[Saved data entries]

○ ○ ○

(** C4, amended.  When the product [(t_stop - t_start) * mean_rate] is not
    negative the sample count is above 4 and the call never fails on the
    size assertion, whatever the generator.  It returns when the buffer
    reaches [t_stop] (insertion index below the buffer length): the first
    candidates as an array when [as_array] is set, and what the
    [SpikeTrain] constructor makes of them when it is not. *)
Theorem size_assertion_never_fails
  (G A : Type) (gen : A -> nat -> G -> list Q * G) (args : A)
  (mean_rate t_start t_stop : Quantity) (g : G) :
  0 <= rate_window_product mean_rate t_start t_stop ->
  exists size,
    sample_count (expected_count mean_rate t_start t_stop) = Some size /\
    (4 < size)%Z /\
    (forall fuel as_array,
        _homogeneous_process gen args mean_rate t_start t_stop fuel as_array g
        <> Raises AssertionError) /\
    let spikes :=
      candidates mean_rate t_start t_stop (fst (gen args (Z.to_nat size) g)) in
    let g1 := snd (gen args (Z.to_nat size) g) in
    let i := searchsorted spikes (magnitude t_stop) in
    (i < length spikes)%nat ->
    forall fuel,
      _homogeneous_process gen args mean_rate t_start t_stop fuel true g
      = Returns (Array (firstn i spikes), g1) /\
      _homogeneous_process gen args mean_rate t_start t_stop fuel false g
      = package t_start t_stop false (firstn i spikes) g1.
Proof.
  intros Hp. pose proof (int_nonneg _ Hp) as Hn.
  fold (expected_count mean_rate t_start t_stop) in Hn.
  destruct (sample_count_gt_4 _ Hn) as (size & Hs & H4).
  exists size. split; [exact Hs|]. split; [exact H4|]. split.
  - intros fuel as_array. apply process_assertion_passes, Hn.
  - intros spikes g1 i Hi fuel.
    assert (Hne : i <> length spikes) by lia.
    split.
    + exact (process_truncates G A gen args mean_rate t_start t_stop
               fuel true g size Hs Hne).
    + exact (process_truncates G A gen args mean_rate t_start t_stop
               fuel false g size Hs Hne).
Qed.

Lemma size_assertion_never_fails_witness :
  0 <= rate_window_product (quantity 1 Hz) (quantity 0 second)
                           (quantity (1 # 2) second) /\
  sample_count (expected_count (quantity 1 Hz) (quantity 0 second)
                               (quantity (1 # 2) second)) = Some 5%Z /\
  (forall fuel as_array,
      _homogeneous_process (stream_source (fun _ => 3 # 10)) tt
                           (quantity 1 Hz) (quantity 0 second)
                           (quantity (1 # 2) second) fuel as_array 0%nat
      <> Raises AssertionError) /\
  (forall fuel,
      _homogeneous_process (stream_source (fun _ => 3 # 10)) tt
                           (quantity 1 Hz) (quantity 0 second)
                           (quantity (1 # 2) second) fuel true 0%nat
      = Returns (Array [3 # 10], 5%nat)).
Proof.
  assert (Hp : 0 <= rate_window_product (quantity 1 Hz) (quantity 0 second)
                                        (quantity (1 # 2) second))
    by (vm_compute; discriminate).
  split; [exact Hp|].
  destruct (size_assertion_never_fails nat unit
              (stream_source (fun _ => 3 # 10)) tt (quantity 1 Hz)
              (quantity 0 second) (quantity (1 # 2) second) 0%nat Hp)
    as (size & Hs & _ & Hpass & Hsurplus).
  assert (E : size = 5%Z) by (vm_compute in Hs; congruence). subst size.
  split; [exact Hs|]. split; [exact Hpass|].
  intros fuel.
  assert (Hi : (searchsorted
                  (candidates (quantity 1 Hz) (quantity 0 second)
                     (quantity (1 # 2) second)
                     (fst (stream_source (fun _ => 3 # 10) tt
                             (Z.to_nat 5) 0%nat)))
                  (magnitude (quantity (1 # 2) second))
                < length
                    (candidates (quantity 1 Hz) (quantity 0 second)
                       (quantity (1 # 2) second)
                       (fst (stream_source (fun _ => 3 # 10) tt
                               (Z.to_nat 5) 0%nat))))%nat)
    by (vm_compute; lia).
  exact (proj1 (Hsurplus Hi fuel)).
Defined.

(** C5.  When the insertion index [i] of [t_stop] in the sorted candidate
    sequence is below the buffer length, lines 33-45 leave exactly the
    first [i] candidates, all strictly before [t_stop]; no further draw is
    made (the generator is left as the bulk draw left it) and no turn of
    the extension loop is run (any fuel will do, none included).  These
    first [i] candidates are what the call hands to the packaging: with
    [as_array] set they are returned as they are, and a call that returns
    returns them. *)
Theorem surplus_buffer_is_truncated
  (G A : Type) (gen : A -> nat -> G -> list Q * G) (args : A)
  (mean_rate t_start t_stop : Quantity) (fuel : nat) (as_array : bool)
  (g : G) (number : Z) :
  sample_count (expected_count mean_rate t_start t_stop) = Some number ->
  let spikes :=
    candidates mean_rate t_start t_stop (fst (gen args (Z.to_nat number) g)) in
  let g1 := snd (gen args (Z.to_nat number) g) in
  let i := searchsorted spikes (magnitude t_stop) in
  sorted spikes ->
  (i < length spikes)%nat ->
  fit gen args mean_rate t_stop fuel spikes g1
  = Returns (firstn i spikes, g1) /\
  Forall (fun t => t < magnitude t_stop) (firstn i spikes) /\
  _homogeneous_process gen args mean_rate t_start t_stop fuel as_array g
  = package t_start t_stop as_array (firstn i spikes) g1 /\
  _homogeneous_process gen args mean_rate t_start t_stop fuel true g
  = Returns (Array (firstn i spikes), g1) /\
  (forall r g',
      _homogeneous_process gen args mean_rate t_start t_stop fuel as_array g
      = Returns (r, g') ->
      values r = firstn i spikes /\ g' = g1).
Proof.
  intros Hn spikes g1 i Hs Hi.
  assert (Hne : i <> length spikes) by lia.
  pose proof (process_truncates G A gen args mean_rate t_start t_stop
                fuel as_array g number Hn Hne) as Hrun.
  fold spikes i g1 in Hrun.
  split; [exact (fit_truncates G A gen args mean_rate t_stop fuel spikes g1
                   Hne)|].
  split.
  { subst i. rewrite (searchsorted_sorted _ _ Hs).
    apply insertion_point_below. }
  split; [exact Hrun|].
  split.
  { exact (process_truncates G A gen args mean_rate t_start t_stop
             fuel true g number Hn Hne). }
  intros r g' H. rewrite Hrun in H.
  exact (package_returns_inv G t_start t_stop as_array _ g1 r g' H).
Qed.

○ ○ ○

Aim of the task ->
In the records, find every line that has the string "Hpass" and copy it.

Solution to the exercise ->
    as (size & Hs & _ & Hpass & Hsurplus).
  split; [exact Hs|]. split; [exact Hpass|].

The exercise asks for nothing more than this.